PROBLEM DESCRIPTION: From the entries that follow, copy every line with the word "Hlys".

═══ PROVIDED DATA

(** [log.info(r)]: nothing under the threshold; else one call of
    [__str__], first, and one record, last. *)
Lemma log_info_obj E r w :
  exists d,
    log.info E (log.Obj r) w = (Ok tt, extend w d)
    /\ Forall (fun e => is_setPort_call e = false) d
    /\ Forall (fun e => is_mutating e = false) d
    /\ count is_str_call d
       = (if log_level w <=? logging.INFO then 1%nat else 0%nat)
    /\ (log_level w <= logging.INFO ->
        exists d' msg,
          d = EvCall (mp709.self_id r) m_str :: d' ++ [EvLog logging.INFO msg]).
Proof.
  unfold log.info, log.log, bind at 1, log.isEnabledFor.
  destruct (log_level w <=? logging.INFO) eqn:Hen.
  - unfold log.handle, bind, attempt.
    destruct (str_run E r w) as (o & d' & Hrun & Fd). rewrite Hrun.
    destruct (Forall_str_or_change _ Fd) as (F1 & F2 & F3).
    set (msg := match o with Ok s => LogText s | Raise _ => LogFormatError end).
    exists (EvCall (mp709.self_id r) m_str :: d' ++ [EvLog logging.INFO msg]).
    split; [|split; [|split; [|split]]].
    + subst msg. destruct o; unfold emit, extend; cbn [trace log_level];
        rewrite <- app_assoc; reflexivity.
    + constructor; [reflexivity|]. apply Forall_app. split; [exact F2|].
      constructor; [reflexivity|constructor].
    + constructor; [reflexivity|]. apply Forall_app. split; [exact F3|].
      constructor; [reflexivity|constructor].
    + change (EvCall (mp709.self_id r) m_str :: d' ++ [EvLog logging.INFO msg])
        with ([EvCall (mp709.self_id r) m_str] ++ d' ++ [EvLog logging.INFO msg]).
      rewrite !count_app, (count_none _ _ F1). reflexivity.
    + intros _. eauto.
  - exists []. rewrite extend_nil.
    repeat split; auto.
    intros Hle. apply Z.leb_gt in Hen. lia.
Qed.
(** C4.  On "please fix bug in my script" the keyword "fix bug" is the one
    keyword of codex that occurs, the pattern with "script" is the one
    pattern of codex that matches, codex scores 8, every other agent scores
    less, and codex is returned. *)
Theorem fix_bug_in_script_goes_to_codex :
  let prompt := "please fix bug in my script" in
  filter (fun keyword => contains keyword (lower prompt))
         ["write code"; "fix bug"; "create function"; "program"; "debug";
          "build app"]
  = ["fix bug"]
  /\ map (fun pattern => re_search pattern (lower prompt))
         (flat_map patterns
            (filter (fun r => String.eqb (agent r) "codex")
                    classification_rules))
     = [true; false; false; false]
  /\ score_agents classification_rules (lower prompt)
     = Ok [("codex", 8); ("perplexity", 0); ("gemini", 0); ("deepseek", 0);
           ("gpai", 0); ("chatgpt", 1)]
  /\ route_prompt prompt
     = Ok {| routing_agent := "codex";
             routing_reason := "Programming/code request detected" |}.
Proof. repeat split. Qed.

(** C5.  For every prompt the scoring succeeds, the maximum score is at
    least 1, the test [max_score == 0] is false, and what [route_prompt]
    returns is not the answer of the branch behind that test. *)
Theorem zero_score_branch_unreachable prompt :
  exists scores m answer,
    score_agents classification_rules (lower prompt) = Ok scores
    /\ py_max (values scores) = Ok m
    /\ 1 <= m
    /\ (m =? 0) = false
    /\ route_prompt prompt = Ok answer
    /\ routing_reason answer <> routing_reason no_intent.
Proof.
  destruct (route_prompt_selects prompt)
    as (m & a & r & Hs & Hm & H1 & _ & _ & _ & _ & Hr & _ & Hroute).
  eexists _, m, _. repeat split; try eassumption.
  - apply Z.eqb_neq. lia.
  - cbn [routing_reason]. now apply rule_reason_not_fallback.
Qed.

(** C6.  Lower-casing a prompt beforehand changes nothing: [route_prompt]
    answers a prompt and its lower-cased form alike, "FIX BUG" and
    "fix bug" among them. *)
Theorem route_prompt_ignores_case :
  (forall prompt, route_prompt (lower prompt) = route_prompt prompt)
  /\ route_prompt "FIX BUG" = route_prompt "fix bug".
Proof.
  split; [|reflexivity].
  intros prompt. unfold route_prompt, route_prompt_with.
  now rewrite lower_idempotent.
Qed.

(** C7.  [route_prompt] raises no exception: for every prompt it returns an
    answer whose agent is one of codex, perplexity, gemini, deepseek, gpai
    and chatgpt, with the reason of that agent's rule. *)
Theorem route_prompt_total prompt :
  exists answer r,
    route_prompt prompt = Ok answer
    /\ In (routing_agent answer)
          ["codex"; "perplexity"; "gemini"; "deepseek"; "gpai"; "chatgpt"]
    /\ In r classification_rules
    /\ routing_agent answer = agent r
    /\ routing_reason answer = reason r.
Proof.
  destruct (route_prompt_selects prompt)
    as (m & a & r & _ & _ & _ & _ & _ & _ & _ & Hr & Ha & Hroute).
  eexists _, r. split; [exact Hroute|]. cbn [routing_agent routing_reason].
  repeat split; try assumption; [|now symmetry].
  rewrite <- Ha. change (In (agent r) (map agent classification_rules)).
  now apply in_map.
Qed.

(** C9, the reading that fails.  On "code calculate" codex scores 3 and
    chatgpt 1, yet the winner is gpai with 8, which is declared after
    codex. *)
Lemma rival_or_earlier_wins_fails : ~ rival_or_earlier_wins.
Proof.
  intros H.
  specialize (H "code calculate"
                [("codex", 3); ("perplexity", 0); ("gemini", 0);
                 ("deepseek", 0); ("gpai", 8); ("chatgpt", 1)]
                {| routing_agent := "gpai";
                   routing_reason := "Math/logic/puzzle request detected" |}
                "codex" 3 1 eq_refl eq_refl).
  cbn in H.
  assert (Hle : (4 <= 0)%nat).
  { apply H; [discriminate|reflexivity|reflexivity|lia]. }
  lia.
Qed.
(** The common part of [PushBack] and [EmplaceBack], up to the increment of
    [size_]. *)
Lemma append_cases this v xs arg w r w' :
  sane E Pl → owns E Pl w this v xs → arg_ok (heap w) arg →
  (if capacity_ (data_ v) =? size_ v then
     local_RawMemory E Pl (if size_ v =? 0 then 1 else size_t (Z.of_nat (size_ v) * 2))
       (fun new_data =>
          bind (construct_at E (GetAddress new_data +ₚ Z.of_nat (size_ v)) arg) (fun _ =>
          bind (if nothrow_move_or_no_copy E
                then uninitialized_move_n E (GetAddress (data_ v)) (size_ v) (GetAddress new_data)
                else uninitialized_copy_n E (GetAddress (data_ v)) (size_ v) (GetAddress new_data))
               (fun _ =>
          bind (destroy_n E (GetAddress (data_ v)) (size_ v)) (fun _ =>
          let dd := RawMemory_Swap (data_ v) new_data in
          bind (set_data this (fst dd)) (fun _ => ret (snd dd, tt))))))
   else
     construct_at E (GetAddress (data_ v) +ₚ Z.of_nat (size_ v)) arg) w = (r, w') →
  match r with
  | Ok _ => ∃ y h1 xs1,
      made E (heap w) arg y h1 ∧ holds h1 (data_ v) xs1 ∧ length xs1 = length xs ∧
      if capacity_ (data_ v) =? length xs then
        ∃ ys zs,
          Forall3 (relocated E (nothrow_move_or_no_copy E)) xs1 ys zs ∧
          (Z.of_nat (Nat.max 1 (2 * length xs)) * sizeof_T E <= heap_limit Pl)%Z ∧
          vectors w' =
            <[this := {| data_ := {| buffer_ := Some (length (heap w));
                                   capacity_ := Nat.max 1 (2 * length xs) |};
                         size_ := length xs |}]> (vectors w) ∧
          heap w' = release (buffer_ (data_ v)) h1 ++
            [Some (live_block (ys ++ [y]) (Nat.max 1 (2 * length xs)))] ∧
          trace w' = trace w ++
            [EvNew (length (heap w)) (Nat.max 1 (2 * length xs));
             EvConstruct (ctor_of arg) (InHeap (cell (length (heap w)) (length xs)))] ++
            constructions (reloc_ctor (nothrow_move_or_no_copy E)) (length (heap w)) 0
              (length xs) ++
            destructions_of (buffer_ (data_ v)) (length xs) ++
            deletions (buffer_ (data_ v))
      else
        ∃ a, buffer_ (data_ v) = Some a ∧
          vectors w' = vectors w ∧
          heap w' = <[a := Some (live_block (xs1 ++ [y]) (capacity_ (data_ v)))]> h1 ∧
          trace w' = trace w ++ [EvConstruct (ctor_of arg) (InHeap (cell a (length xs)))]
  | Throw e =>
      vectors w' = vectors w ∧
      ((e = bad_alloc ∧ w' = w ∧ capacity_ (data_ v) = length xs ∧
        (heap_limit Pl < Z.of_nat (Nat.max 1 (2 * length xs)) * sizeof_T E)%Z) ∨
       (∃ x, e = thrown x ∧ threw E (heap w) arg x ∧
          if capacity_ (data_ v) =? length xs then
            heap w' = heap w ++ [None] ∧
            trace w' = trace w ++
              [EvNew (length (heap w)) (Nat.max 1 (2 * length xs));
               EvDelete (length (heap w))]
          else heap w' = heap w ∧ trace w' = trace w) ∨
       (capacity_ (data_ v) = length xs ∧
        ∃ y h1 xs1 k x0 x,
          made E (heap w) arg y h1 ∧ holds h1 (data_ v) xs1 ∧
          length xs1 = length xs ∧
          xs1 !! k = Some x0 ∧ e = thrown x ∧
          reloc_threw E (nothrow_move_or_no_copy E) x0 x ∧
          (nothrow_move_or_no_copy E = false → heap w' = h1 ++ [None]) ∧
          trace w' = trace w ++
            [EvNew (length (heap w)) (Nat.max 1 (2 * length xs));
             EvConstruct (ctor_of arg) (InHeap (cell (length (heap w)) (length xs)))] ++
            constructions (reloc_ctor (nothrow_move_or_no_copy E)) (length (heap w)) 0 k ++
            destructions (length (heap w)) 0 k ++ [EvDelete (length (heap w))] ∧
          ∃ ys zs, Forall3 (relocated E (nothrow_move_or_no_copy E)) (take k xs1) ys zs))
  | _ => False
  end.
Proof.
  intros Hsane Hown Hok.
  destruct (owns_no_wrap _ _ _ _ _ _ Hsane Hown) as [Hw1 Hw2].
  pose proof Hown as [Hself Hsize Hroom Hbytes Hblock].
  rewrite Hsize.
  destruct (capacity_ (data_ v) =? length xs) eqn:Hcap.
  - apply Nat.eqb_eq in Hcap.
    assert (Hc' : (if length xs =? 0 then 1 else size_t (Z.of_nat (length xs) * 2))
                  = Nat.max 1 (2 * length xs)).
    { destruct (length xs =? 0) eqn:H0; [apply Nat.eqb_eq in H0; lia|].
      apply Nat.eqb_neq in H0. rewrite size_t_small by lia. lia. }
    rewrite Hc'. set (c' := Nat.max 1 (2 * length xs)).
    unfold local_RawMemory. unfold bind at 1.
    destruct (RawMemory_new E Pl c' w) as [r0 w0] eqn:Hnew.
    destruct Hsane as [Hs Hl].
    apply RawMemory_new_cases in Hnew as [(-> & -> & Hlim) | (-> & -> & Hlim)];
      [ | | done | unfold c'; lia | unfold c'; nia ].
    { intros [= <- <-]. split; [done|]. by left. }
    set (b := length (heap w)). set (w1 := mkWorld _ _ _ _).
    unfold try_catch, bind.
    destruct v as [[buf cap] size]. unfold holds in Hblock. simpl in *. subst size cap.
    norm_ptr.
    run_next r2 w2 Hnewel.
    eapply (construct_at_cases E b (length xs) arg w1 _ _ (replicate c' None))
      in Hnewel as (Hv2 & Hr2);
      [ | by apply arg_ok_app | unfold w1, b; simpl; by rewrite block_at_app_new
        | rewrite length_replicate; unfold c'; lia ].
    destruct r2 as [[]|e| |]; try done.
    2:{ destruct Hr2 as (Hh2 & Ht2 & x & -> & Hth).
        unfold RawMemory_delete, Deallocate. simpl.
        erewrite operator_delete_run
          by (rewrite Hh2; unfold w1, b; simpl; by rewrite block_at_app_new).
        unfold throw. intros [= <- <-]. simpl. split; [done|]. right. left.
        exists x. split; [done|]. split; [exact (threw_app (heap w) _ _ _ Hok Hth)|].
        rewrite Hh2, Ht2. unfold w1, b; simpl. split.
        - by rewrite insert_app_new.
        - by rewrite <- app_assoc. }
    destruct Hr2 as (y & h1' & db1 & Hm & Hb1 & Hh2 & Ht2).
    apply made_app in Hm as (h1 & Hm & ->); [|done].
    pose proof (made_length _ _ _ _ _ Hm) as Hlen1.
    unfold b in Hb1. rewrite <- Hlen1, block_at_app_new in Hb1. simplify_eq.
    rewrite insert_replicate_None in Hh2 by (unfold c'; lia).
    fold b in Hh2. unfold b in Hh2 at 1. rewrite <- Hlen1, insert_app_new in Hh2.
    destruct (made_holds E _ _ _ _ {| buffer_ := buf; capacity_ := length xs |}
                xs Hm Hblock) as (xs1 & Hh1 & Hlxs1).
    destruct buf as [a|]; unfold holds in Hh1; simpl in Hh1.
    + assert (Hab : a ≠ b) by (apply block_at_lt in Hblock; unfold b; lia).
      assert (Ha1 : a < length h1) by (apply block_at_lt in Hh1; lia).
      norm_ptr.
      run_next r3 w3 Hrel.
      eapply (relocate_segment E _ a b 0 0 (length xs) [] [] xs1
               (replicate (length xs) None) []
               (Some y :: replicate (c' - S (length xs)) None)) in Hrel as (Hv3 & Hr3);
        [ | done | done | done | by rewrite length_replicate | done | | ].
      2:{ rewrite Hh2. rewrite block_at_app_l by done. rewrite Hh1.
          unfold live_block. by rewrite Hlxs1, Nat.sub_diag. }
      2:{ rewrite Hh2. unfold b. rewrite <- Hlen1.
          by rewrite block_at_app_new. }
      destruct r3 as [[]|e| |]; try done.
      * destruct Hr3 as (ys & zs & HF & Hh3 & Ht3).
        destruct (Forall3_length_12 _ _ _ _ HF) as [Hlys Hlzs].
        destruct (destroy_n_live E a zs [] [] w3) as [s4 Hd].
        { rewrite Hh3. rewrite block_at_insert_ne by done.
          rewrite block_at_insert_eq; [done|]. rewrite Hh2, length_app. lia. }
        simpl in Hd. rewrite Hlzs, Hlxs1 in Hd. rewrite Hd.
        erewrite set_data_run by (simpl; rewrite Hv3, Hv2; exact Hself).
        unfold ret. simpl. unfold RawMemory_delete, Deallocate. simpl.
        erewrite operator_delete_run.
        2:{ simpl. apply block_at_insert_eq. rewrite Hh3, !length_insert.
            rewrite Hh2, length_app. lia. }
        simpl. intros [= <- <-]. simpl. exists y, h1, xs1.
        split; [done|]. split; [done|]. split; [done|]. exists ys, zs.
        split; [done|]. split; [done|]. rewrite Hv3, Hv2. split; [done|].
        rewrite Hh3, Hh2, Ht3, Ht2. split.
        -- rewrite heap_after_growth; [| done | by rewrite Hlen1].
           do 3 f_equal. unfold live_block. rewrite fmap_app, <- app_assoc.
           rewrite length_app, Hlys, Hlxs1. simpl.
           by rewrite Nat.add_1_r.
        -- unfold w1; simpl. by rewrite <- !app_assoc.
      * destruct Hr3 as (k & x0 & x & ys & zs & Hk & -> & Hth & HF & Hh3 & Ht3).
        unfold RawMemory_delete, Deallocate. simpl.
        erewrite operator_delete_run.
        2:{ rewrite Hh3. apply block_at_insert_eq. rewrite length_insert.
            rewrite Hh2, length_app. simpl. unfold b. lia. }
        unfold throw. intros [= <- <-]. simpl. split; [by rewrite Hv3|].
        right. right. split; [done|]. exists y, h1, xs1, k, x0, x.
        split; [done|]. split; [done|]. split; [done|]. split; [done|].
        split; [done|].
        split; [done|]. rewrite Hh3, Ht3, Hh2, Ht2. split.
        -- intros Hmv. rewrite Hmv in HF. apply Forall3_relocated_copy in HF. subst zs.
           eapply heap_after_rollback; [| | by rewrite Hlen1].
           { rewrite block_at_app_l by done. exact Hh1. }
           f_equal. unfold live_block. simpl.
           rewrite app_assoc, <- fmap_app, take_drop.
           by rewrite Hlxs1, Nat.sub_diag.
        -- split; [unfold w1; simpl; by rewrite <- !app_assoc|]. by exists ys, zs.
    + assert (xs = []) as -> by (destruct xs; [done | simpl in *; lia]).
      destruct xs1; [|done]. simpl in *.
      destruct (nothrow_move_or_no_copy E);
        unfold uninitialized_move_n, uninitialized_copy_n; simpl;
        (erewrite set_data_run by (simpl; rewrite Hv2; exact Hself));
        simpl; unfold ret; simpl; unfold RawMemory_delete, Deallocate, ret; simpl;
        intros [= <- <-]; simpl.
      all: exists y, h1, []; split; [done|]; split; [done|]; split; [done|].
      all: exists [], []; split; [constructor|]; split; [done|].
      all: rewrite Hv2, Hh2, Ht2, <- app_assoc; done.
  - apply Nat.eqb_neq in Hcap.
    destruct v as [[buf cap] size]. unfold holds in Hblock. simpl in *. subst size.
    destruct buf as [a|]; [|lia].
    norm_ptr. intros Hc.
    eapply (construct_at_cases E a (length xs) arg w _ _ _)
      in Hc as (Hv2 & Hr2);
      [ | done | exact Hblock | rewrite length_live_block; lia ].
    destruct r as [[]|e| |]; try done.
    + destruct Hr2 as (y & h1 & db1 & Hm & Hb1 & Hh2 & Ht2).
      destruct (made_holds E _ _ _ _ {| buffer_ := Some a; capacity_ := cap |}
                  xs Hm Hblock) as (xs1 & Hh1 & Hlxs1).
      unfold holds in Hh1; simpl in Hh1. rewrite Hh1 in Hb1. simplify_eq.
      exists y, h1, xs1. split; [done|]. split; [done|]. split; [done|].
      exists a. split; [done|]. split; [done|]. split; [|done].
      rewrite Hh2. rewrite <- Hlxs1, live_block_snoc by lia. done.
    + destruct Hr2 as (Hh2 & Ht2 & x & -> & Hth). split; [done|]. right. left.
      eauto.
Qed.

══════
═══ PROVIDED DATA

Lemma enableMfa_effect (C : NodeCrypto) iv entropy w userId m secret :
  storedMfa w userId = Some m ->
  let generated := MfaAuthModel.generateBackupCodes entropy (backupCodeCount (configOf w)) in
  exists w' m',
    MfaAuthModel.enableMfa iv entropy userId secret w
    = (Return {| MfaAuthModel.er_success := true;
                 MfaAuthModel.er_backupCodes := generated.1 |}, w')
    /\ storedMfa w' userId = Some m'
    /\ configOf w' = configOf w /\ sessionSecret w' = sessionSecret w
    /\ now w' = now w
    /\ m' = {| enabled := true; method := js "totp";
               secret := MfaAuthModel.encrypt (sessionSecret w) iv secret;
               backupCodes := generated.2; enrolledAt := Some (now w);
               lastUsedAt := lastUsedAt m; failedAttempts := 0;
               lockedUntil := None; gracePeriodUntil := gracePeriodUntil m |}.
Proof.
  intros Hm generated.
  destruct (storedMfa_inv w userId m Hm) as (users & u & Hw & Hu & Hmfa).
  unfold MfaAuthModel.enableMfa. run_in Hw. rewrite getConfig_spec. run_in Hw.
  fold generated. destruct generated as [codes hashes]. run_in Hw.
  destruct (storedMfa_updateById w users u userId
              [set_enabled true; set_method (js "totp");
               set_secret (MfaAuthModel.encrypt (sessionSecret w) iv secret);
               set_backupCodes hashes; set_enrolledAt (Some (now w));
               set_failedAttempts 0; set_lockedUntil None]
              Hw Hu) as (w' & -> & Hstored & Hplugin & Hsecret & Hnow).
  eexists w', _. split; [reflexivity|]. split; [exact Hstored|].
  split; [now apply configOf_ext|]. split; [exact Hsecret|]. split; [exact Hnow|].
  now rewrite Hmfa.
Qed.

══════

SOLUTION TO THE EXERCISE:
        destruct (Forall3_length_12 _ _ _ _ HF) as [Hlys Hlzs].
           rewrite length_app, Hlys, Hlxs1. simpl.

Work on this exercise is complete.